→ Task to complete: Which lines run from the line with "(** A stable" through the line with "-> K -> bool)" in the entries below? Print them exactly, both ends included, and nothing more.

'''

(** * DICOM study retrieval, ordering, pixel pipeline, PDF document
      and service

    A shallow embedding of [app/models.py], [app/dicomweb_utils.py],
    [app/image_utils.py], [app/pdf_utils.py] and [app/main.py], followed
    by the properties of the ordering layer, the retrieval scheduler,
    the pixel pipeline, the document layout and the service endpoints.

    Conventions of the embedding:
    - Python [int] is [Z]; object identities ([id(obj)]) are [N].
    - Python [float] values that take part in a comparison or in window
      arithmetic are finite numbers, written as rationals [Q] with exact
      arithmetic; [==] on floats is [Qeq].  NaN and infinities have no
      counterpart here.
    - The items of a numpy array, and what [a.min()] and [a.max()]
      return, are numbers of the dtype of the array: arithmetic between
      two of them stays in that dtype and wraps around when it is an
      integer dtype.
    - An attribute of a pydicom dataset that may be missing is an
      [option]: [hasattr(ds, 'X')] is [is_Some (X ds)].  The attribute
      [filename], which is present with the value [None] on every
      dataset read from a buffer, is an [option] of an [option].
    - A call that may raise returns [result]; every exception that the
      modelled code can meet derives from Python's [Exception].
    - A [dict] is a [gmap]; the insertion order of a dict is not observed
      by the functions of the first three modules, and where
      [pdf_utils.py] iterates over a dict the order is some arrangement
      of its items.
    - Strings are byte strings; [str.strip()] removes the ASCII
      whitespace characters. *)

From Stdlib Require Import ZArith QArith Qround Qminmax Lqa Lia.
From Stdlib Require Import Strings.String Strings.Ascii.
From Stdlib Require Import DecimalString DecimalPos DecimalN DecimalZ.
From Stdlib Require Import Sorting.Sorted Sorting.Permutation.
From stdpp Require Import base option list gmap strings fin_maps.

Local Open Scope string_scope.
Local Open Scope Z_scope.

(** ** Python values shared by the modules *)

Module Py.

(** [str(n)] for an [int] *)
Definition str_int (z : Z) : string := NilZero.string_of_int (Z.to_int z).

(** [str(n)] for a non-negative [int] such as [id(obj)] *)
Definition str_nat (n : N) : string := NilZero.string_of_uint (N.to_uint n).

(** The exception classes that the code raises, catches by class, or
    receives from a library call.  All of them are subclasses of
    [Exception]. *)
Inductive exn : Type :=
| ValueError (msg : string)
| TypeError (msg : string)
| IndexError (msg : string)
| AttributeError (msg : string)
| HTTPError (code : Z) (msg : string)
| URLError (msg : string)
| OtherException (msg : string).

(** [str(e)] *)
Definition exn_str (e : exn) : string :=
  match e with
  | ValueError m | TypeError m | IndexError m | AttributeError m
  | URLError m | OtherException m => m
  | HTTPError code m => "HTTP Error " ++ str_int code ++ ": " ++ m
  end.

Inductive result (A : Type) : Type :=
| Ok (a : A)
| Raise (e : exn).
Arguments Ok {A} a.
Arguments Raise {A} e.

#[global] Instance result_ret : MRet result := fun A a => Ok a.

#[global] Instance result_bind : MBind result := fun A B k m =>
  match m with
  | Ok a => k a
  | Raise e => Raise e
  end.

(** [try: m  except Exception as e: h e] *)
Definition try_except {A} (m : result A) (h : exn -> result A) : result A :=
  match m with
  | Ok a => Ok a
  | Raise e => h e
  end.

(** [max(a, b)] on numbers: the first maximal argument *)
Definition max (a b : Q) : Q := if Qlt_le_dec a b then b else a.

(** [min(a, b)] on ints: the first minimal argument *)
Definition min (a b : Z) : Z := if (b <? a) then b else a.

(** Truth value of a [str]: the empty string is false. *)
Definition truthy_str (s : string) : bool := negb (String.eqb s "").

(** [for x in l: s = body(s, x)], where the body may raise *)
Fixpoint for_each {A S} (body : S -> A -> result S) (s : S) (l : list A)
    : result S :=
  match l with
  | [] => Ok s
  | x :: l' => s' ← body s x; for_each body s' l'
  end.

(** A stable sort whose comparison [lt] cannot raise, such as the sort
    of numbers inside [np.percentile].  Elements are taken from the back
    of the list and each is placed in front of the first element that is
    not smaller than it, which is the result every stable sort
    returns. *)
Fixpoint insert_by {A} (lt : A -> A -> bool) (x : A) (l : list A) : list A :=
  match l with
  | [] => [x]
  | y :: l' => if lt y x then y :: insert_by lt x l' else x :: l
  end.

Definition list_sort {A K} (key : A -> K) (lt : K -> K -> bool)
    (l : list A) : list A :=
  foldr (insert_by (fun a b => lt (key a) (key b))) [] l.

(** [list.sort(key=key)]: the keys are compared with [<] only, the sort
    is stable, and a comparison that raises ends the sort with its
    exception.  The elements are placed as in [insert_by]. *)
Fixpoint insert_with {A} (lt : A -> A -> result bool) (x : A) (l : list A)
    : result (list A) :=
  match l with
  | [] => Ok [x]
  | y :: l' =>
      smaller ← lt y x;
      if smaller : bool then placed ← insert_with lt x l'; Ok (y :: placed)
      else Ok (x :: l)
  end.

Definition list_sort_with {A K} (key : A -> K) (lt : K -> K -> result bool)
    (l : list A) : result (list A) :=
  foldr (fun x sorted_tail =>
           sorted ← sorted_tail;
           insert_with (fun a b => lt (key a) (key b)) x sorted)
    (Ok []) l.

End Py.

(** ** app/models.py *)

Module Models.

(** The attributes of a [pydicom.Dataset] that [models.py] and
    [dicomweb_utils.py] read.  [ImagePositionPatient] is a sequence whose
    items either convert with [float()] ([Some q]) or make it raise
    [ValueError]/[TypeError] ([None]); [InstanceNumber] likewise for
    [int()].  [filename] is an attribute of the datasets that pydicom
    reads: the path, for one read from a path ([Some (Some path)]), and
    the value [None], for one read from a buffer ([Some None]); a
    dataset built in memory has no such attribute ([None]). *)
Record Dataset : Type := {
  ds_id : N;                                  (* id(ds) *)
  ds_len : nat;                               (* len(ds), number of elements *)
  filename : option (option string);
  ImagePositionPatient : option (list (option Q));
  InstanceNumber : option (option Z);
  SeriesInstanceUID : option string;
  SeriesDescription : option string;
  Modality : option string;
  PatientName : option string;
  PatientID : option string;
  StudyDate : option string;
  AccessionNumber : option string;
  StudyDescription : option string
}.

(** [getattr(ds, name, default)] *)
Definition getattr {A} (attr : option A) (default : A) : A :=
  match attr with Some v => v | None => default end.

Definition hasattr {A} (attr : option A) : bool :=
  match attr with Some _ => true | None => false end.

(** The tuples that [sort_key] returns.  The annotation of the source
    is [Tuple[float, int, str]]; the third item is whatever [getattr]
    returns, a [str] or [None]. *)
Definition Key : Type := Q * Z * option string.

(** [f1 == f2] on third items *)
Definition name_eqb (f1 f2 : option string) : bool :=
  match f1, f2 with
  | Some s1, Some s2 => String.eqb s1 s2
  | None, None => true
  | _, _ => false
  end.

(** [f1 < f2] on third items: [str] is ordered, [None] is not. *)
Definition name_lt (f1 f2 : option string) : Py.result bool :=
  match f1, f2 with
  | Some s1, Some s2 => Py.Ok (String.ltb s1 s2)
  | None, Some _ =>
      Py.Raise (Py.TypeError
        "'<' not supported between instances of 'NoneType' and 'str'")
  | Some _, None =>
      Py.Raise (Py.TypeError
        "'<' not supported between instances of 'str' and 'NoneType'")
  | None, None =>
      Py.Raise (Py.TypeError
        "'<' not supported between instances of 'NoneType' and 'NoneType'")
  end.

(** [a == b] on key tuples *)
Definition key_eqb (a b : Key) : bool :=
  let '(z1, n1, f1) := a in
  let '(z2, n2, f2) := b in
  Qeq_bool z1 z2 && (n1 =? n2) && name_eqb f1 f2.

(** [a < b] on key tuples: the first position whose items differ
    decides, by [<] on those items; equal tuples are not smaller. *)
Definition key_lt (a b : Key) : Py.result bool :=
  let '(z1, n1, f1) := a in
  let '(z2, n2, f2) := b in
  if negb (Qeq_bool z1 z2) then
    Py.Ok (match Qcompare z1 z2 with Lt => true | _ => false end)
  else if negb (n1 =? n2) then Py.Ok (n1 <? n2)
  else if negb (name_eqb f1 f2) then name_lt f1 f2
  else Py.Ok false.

'''

→ Task answer:
(** A stable sort whose comparison [lt] cannot raise, such as the sort
    of numbers inside [np.percentile].  Elements are taken from the back
    of the list and each is placed in front of the first element that is
    not smaller than it, which is the result every stable sort
    returns. *)
Fixpoint insert_by {A} (lt : A -> A -> bool) (x : A) (l : list A) : list A :=
  match l with
  | [] => [x]
  | y :: l' => if lt y x then y :: insert_by lt x l' else x :: l
  end.

Definition list_sort {A K} (key : A -> K) (lt : K -> K -> bool)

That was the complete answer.